__Your objective__: Copy out again, unchanged, the listing below from the line that has "rewrite (take_ge (splice _ _ _)) by lia." through the line that has "(** [inode_sync], with".

__Data for this task__:
(** ** The layout of a partition *)

Definition table_secs : nat := 608.   (* 4096 inodes of 76 bytes *)

(** Bitmaps, inode table and data follow each other on the disk, the maps are
    whole sectors, and every free block lies on the disk. *)
Record geometry (p : partition) : Prop := {
  ge_blocks : 0 < block_bitmap_lba (sb p) /\ 0 < block_bitmap_sects (sb p) /\
              block_bitmap_lba (sb p) + block_bitmap_sects (sb p) <= inode_bitmap_lba (sb p);
  ge_inodes : inode_bitmap_sects (sb p) = 1 /\ inode_bitmap_lba (sb p) + 1 <= inode_table_lba (sb p);
  ge_table : inode_table_lba (sb p) + 608 <= data_start_lba (sb p);
  ge_end : data_start_lba (sb p) <= u32 (start_lba p + sec_cnt p);
  ge_reach : data_start_lba (sb p) <= max_lba;
  ge_entry : dir_entry_size (sb p) = 24;
  ge_bmap : bitmap_wf (block_bitmap p) /\ btmp_bytes_len (block_bitmap p) = 512 * block_bitmap_sects (sb p) /\
            Z.of_nat (length (bits (block_bitmap p))) = 512 * block_bitmap_sects (sb p);
  ge_imap : bitmap_wf (inode_bitmap p) /\ btmp_bytes_len (inode_bitmap p) = 512 /\
            length (bits (inode_bitmap p)) = 512%nat;
  ge_data : forall k, 0 <= k < nbits (block_bitmap p) -> bit_used (block_bitmap p) k = false ->
            data_start_lba (sb p) + k <= max_lba
}.

Section Table.
Context {H : Type} `{HE : Heap H}.
Implicit Types s : fs H.

(** The inode table as bytes, and its entry [n]. *)
Definition table (d : disk) (p : partition) : list Z := secs table_secs d (inode_table_lba (sb p)).
Definition inode_at s (n : Z) : inode := decode (slice (76 * Z.to_nat n) 76 (table (dsk s) (cur_part s))).

Lemma geometry_small p : geometry p -> 0 < inode_table_lba (sb p) /\ inode_table_lba (sb p) + 608 <= max_lba /\
  inode_table_lba (sb p) + 608 <= u32 (start_lba p + sec_cnt p) /\ data_start_lba (sb p) < 2 ^ 32.
Proof.
  intros [[? [? ?]] [? ?] ? ? ? ? ? ? ?]. rewrite max_lba_value in *.
  change (2 ^ 32) with 4294967296. repeat split; lia.
Qed.

(** Where inode [n] lies: sector [k] of the table, byte [off] of it. *)
Lemma inode_locate_run s n : geometry (cur_part s) -> 0 <= n < 4096 ->
  exists pos k, inode_locate n s = Ok (pos, s) /\ sec_lba pos = inode_table_lba (sb (cur_part s)) + Z.of_nat k /\
    0 <= off_size pos < 512 /\ (512 * k + Z.to_nat (off_size pos) = 76 * Z.to_nat n)%nat /\
    (k + Z.to_nat (pos_secs pos) <= table_secs)%nat /\ (Z.to_nat (off_size pos) + 76 <= 512 * Z.to_nat (pos_secs pos))%nat.
Proof.
  intros Hg Hn. destruct (geometry_small _ Hg) as (G1 & G2 & G3 & G4). rewrite max_lba_value in G2.
  unfold inode_locate. erewrite mbindM_Ok by (apply assertM_run; lia). rewrite (mbindM_Ok _ _ s s s eq_refl).
  unfold sizeof_inode. rewrite (wrapu_small 32 (n * 76)) by (change (2 ^ 32) with 4294967296; lia).
  pose proof (Z.mod_pos_bound (n * 76) 512 ltac:(lia)) as Hm. pose proof (Z.div_mod (n * 76) 512 ltac:(lia)) as Hdm.
  set (q := n * 76 / 512) in *. set (r := n * 76 mod 512) in *.
  assert (0 <= q < 608) by lia.
  rewrite wrapu_small by (change (2 ^ 32) with 4294967296; lia).
  eexists _, (Z.to_nat q). split; [done|]. unfold pos_secs, table_secs. cbn [sec_lba off_size two_sec].
  split; [lia|]. split; [done|]. destruct (Z.ltb_spec (512 - r) 76); lia.
Qed.

Lemma ide_rd_run s lba n : 0 <= lba -> 0 < n <= 256 -> lba <= max_lba ->
  ide_rd lba n s = Ok (secs (Z.to_nat n) (dsk s) lba, s).
Proof.
  intros Hl Hn Hm. unfold ide_rd, disk_read, in_reach.
  assert ((n - 1) / 256 = 0) as -> by (apply Z.div_small; lia). rewrite Z.mul_0_r, Z.add_0_r.
  destruct (Z.leb_spec lba max_lba); [|lia]. destruct (Z.ltb_spec 0 n); [|lia]. done.
Qed.

Lemma ide_wr_run s lba buf n : 0 <= lba -> 0 < n <= 256 -> lba <= max_lba ->
  ide_wr lba buf n s = Ok (tt, set_dsk (put_secs (Z.to_nat n) (dsk s) lba buf) s).
Proof.
  intros Hl Hn Hm. unfold ide_wr, disk_write, in_reach.
  assert ((n - 1) / 256 = 0) as -> by (apply Z.div_small; lia). rewrite Z.mul_0_r, Z.add_0_r.
  destruct (Z.leb_spec lba max_lba); [|lia]. destruct (Z.ltb_spec 0 n); [|lia]. done.
Qed.

Lemma pos_secs_range pos : 0 < pos_secs pos <= 256.
Proof. unfold pos_secs. destruct (two_sec pos); lia. Qed.

(** The sectors of the inode table. *)
Definition in_table (p : partition) (a : Z) : Prop := inode_table_lba (sb p) <= a < inode_table_lba (sb p) + 608.

(** Overwriting the 76 bytes of entry [n]: read the sectors, splice, write. *)
Lemma table_write s n x pos k : geometry (cur_part s) -> disk_wf (dsk s) -> length x = 76%nat -> 0 <= n < 4096 ->
  sec_lba pos = inode_table_lba (sb (cur_part s)) + Z.of_nat k ->
  0 <= off_size pos < 512 -> (512 * k + Z.to_nat (off_size pos) = 76 * Z.to_nat n)%nat ->
  (k + Z.to_nat (pos_secs pos) <= table_secs)%nat -> (Z.to_nat (off_size pos) + 76 <= 512 * Z.to_nat (pos_secs pos))%nat ->
  forall d', d' = put_secs (Z.to_nat (pos_secs pos)) (dsk s) (sec_lba pos)
              (splice (Z.to_nat (off_size pos)) x (secs (Z.to_nat (pos_secs pos)) (dsk s) (sec_lba pos))) ->
  table d' (cur_part s) = splice (76 * Z.to_nat n) x (table (dsk s) (cur_part s)) /\
  disk_wf d' /\ (forall a, ~ in_table (cur_part s) a -> sec d' a = sec (dsk s) a).
Proof.
  intros Hg Hd Hx Hn El Ho Eo Hk Hf d' ->.
  assert (length (secs (Z.to_nat (pos_secs pos)) (dsk s) (sec_lba pos)) = (512 * Z.to_nat (pos_secs pos))%nat) as Hlen by (by apply secs_length).
  assert (length (splice (Z.to_nat (off_size pos)) x (secs (Z.to_nat (pos_secs pos)) (dsk s) (sec_lba pos))) = (512 * Z.to_nat (pos_secs pos))%nat) as Hlen2.
  { rewrite splice_length; [done|]. rewrite Hx, Hlen. lia. }
  split; [|split].
  - unfold table. rewrite El, secs_write by (done || rewrite <- El; lia). rewrite <- El.
    rewrite (take_ge (splice _ _ _)) by lia.
    assert (secs (Z.to_nat (pos_secs pos)) (dsk s) (sec_lba pos) =
            slice (512 * k) (512 * Z.to_nat (pos_secs pos)) (secs table_secs (dsk s) (inode_table_lba (sb (cur_part s))))) as ->.
    { unfold slice. replace table_secs with (k + (Z.to_nat (pos_secs pos) + (table_secs - k - Z.to_nat (pos_secs pos))))%nat by lia.
      rewrite !secs_add, <- El. rewrite drop_app_length' by (by rewrite secs_length). by rewrite take_app_length' by (by rewrite secs_length). }
    replace (512 * (k + Z.to_nat (pos_secs pos)))%nat with (512 * k + 512 * Z.to_nat (pos_secs pos))%nat by lia.
    rewrite splice_inside; [by rewrite Eo|lia|]. rewrite secs_length by done. lia.
  - apply put_secs_wf; [done|lia].
  - intros a Ha. rewrite sec_put_secs, decide_False; [done|]. unfold in_table, table_secs in *. lia.
Qed.

Lemma table_length s : disk_wf (dsk s) -> length (table (dsk s) (cur_part s)) = (76 * 4096)%nat.
Proof. intros Hd. unfold table. rewrite secs_length by done. unfold table_secs. lia. Qed.

(** The entries of a table after a splice. *)
Lemma table_entries s s' n x : disk_wf (dsk s) -> length x = 76%nat -> 0 <= n < 4096 ->
  table (dsk s') (cur_part s') = splice (76 * Z.to_nat n) x (table (dsk s) (cur_part s)) ->
  forall m, 0 <= m < 4096 -> inode_at s' m = if m =? n then decode x else inode_at s m.
Proof.
  intros Hd Hx Hn Et m Hm. unfold inode_at. rewrite Et. pose proof (table_length s Hd) as Hl.
  destruct (Z.eqb_spec m n) as [->|Hne].
  - f_equal. rewrite <- Hx at 2. apply slice_splice. lia.
  - f_equal. apply slice_splice_ne; [lia|]. rewrite Hx. lia.
Qed.

Lemma encode_inode_length i : inode_ok i -> length (encode (pure_inode i)) = 76%nat.
Proof. intros [? ? ? ? ? ?]. change 76%nat with (@lay_size inode _). apply encode_length. by split. Qed.

Lemma inside_partition_run s pos : geometry (cur_part s) -> sec_lba pos < inode_table_lba (sb (cur_part s)) + 608 ->
  inside_partition pos s = Ok (tt, s).
Proof.
  intros Hg Hp. destruct (geometry_small _ Hg) as (G1 & G2 & G3 & G4).
  unfold inside_partition. rewrite (mbindM_Ok _ _ s s s eq_refl). apply assertM_run. lia.
Qed.

(** [inode_sync], with the state it leaves. *)
Lemma inode_sync_run s i : geometry (cur_part s) -> disk_wf (dsk s) -> inode_ok i -> i_no i < 4096 ->
  exists d, inode_sync i s = Ok (tt, set_dsk d s) /\ disk_wf d /\
    (forall a, ~ in_table (cur_part s) a -> sec d a = sec (dsk s) a) /\
    (forall m, 0 <= m < 4096 -> inode_at (set_dsk d s) m = if m =? i_no i then pure_inode i else inode_at s m).
Proof.
  intros Hg Hd Hi Hn. destruct (geometry_small _ Hg) as (G1 & G2 & G3 & G4). pose proof (io_no i Hi) as Hno.
  unfold u32_ok in Hno. assert (0 <= i_no i < 4096) as Hrange by lia.
  destruct (inode_locate_run s (i_no i) Hg Hrange) as (pos & k & R & El & Ho & Eo & Hk & Hf).
  pose proof (pos_secs_range pos) as Hps. assert (sec_lba pos < inode_table_lba (sb (cur_part s)) + 608) as Hlt by (unfold table_secs in Hk; lia).
  assert (0 <= sec_lba pos <= max_lba) as [? ?] by lia.
  eassert (inode_sync i s = Ok (tt, set_dsk _ s)) as R2.
  { unfold inode_sync. mrun R. mrun (inside_partition_run s pos Hg Hlt).
    mrun (ide_rd_run s (sec_lba pos) (pos_secs pos) ltac:(done) Hps ltac:(done)). by apply ide_wr_run. }
  edestruct (table_write s (i_no i) (encode (pure_inode i)) pos k Hg Hd (encode_inode_length i Hi) Hrange El Ho Eo Hk Hf _ eq_refl) as (T1 & T2 & T3).
  revert R2 T1 T2 T3. generalize (put_secs (Z.to_nat (pos_secs pos)) (dsk s) (sec_lba pos)
    (splice (Z.to_nat (off_size pos)) (encode (pure_inode i)) (secs (Z.to_nat (pos_secs pos)) (dsk s) (sec_lba pos)))).
  intros d R2 T1 T2 T3. exists d. split; [done|]. split; [done|]. split; [done|]. intros m Hm.
  rewrite (table_entries s (set_dsk d s) (i_no i) _ Hd (encode_inode_length i Hi) Hrange T1 m Hm).
  destruct (m =? i_no i); [|done]. rewrite <- (app_nil_r (encode _)). apply decode_encode.
  destruct Hi. by split.
Qed.


(** ** The inodes in memory *)

(** Every listed inode is an allocated object with a positive count, no number
    is listed twice. *)
Record cache_ok s : Prop := {
  ca_nodup : NoDup (open_inodes (cur_part s));
  ca_open p : p ∈ open_inodes (cur_part s) -> p <> NULL /\ h_live (heap s) true p /\
    exists i, inodes s !! p = Some i /\ inode_ok i /\ 0 <= i_no i < 4096 /\ 0 < i_open_cnts i;
  ca_numbers p q i j : p ∈ open_inodes (cur_part s) -> q ∈ open_inodes (cur_part s) ->
    inodes s !! p = Some i -> inodes s !! q = Some j -> i_no i = i_no j -> p = q;
  ca_dom p : is_Some (inodes s !! p) -> h_live (heap s) true p
}.

(** [p] is the object of inode [n]. *)
Definition opened s (n p : Z) : Prop :=
  p ∈ open_inodes (cur_part s) /\ exists i, inodes s !! p = Some i /\ i_no i = n.
Definition not_opened s (n : Z) : Prop := forall p, ~ opened s n p.

Lemma opened_dec s n : (exists p, opened s n p) \/ not_opened s n.
Proof.
  destruct (decide (Exists (fun p => i_no <$> inodes s !! p = Some n) (open_inodes (cur_part s)))) as [He|He].
  - left. apply Exists_exists in He as (p & Hp & Ei). apply fmap_Some in Ei as (i & E & ->). exists p. split; [done|by exists i].
  - right. intros p (Hp & i & E & En). apply He, Exists_exists. exists p. by rewrite E; cbn; rewrite En.
Qed.

Lemma get_inode_run s p i : inodes s !! p = Some i -> get_inode p s = Ok (i, s).
Proof. intros E. unfold get_inode. by rewrite E. Qed.

Lemma find_open_none s n l : (forall p, p ∈ l -> exists i, inodes s !! p = Some i /\ i_no i <> n) ->
  find_open l n s = Ok (NULL, s).
Proof.
  induction l as [|p l IH]; intros Hl; [done|]. cbn [find_open].
  destruct (Hl p ltac:(left)) as (i & Ei & Hi). mrun (get_inode_run s p i Ei).
  destruct (Z.eqb_spec (i_no i) n); [done|]. apply IH. intros q Hq. apply Hl. by right.
Qed.

Lemma find_open_some s n l p i : NoDup l -> p ∈ l -> inodes s !! p = Some i -> i_no i = n ->
  (forall q, q ∈ l -> exists j, inodes s !! q = Some j /\ (i_no j = n -> q = p)) ->
  find_open l n s = Ok (p, s).
Proof.
  intros Hnd Hp Ei Hn. revert Hp. induction l as [|q l IH]; intros Hp Hl; [by apply not_elem_of_nil in Hp|]. cbn [find_open].
  destruct (Hl q ltac:(left)) as (j & Ej & Hj). mrun (get_inode_run s q j Ej).
  destruct (Z.eqb_spec (i_no j) n) as [En|Hne]; [by rewrite (Hj En)|].
  apply NoDup_cons in Hnd as [Hq Hnd]. apply elem_of_cons in Hp as [->|Hp].
  { rewrite Ei in Ej. injection Ej as <-. done. }
  apply IH; [done|done|]. intros q' Hq'. apply Hl. by right.
Qed.

Lemma find_open_cache s n p : cache_ok s -> opened s n p -> find_open (open_inodes (cur_part s)) n s = Ok (p, s).
Proof.
  intros [Hnd Ho Hu _] (Hp & i & Ei & En). apply (find_open_some s n _ p i); [done..|].
  intros q Hq. destruct (Ho q Hq) as (_ & _ & j & Ej & _). exists j. split; [done|].
  intros E. apply (Hu q p j i); [done..|congruence].
Qed.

__Completed exercise__:
    rewrite (take_ge (splice _ _ _)) by lia.
    assert (secs (Z.to_nat (pos_secs pos)) (dsk s) (sec_lba pos) =
            slice (512 * k) (512 * Z.to_nat (pos_secs pos)) (secs table_secs (dsk s) (inode_table_lba (sb (cur_part s))))) as ->.
    { unfold slice. replace table_secs with (k + (Z.to_nat (pos_secs pos) + (table_secs - k - Z.to_nat (pos_secs pos))))%nat by lia.
      rewrite !secs_add, <- El. rewrite drop_app_length' by (by rewrite secs_length). by rewrite take_app_length' by (by rewrite secs_length). }
    replace (512 * (k + Z.to_nat (pos_secs pos)))%nat with (512 * k + 512 * Z.to_nat (pos_secs pos))%nat by lia.
    rewrite splice_inside; [by rewrite Eo|lia|]. rewrite secs_length by done. lia.
  - apply put_secs_wf; [done|lia].
  - intros a Ha. rewrite sec_put_secs, decide_False; [done|]. unfold in_table, table_secs in *. lia.
Qed.

Lemma table_length s : disk_wf (dsk s) -> length (table (dsk s) (cur_part s)) = (76 * 4096)%nat.
Proof. intros Hd. unfold table. rewrite secs_length by done. unfold table_secs. lia. Qed.

(** The entries of a table after a splice. *)
Lemma table_entries s s' n x : disk_wf (dsk s) -> length x = 76%nat -> 0 <= n < 4096 ->
  table (dsk s') (cur_part s') = splice (76 * Z.to_nat n) x (table (dsk s) (cur_part s)) ->
  forall m, 0 <= m < 4096 -> inode_at s' m = if m =? n then decode x else inode_at s m.
Proof.
  intros Hd Hx Hn Et m Hm. unfold inode_at. rewrite Et. pose proof (table_length s Hd) as Hl.
  destruct (Z.eqb_spec m n) as [->|Hne].
  - f_equal. rewrite <- Hx at 2. apply slice_splice. lia.
  - f_equal. apply slice_splice_ne; [lia|]. rewrite Hx. lia.
Qed.

Lemma encode_inode_length i : inode_ok i -> length (encode (pure_inode i)) = 76%nat.
Proof. intros [? ? ? ? ? ?]. change 76%nat with (@lay_size inode _). apply encode_length. by split. Qed.

Lemma inside_partition_run s pos : geometry (cur_part s) -> sec_lba pos < inode_table_lba (sb (cur_part s)) + 608 ->
  inside_partition pos s = Ok (tt, s).
Proof.
  intros Hg Hp. destruct (geometry_small _ Hg) as (G1 & G2 & G3 & G4).
  unfold inside_partition. rewrite (mbindM_Ok _ _ s s s eq_refl). apply assertM_run. lia.
Qed.

(** [inode_sync], with the state it leaves. *)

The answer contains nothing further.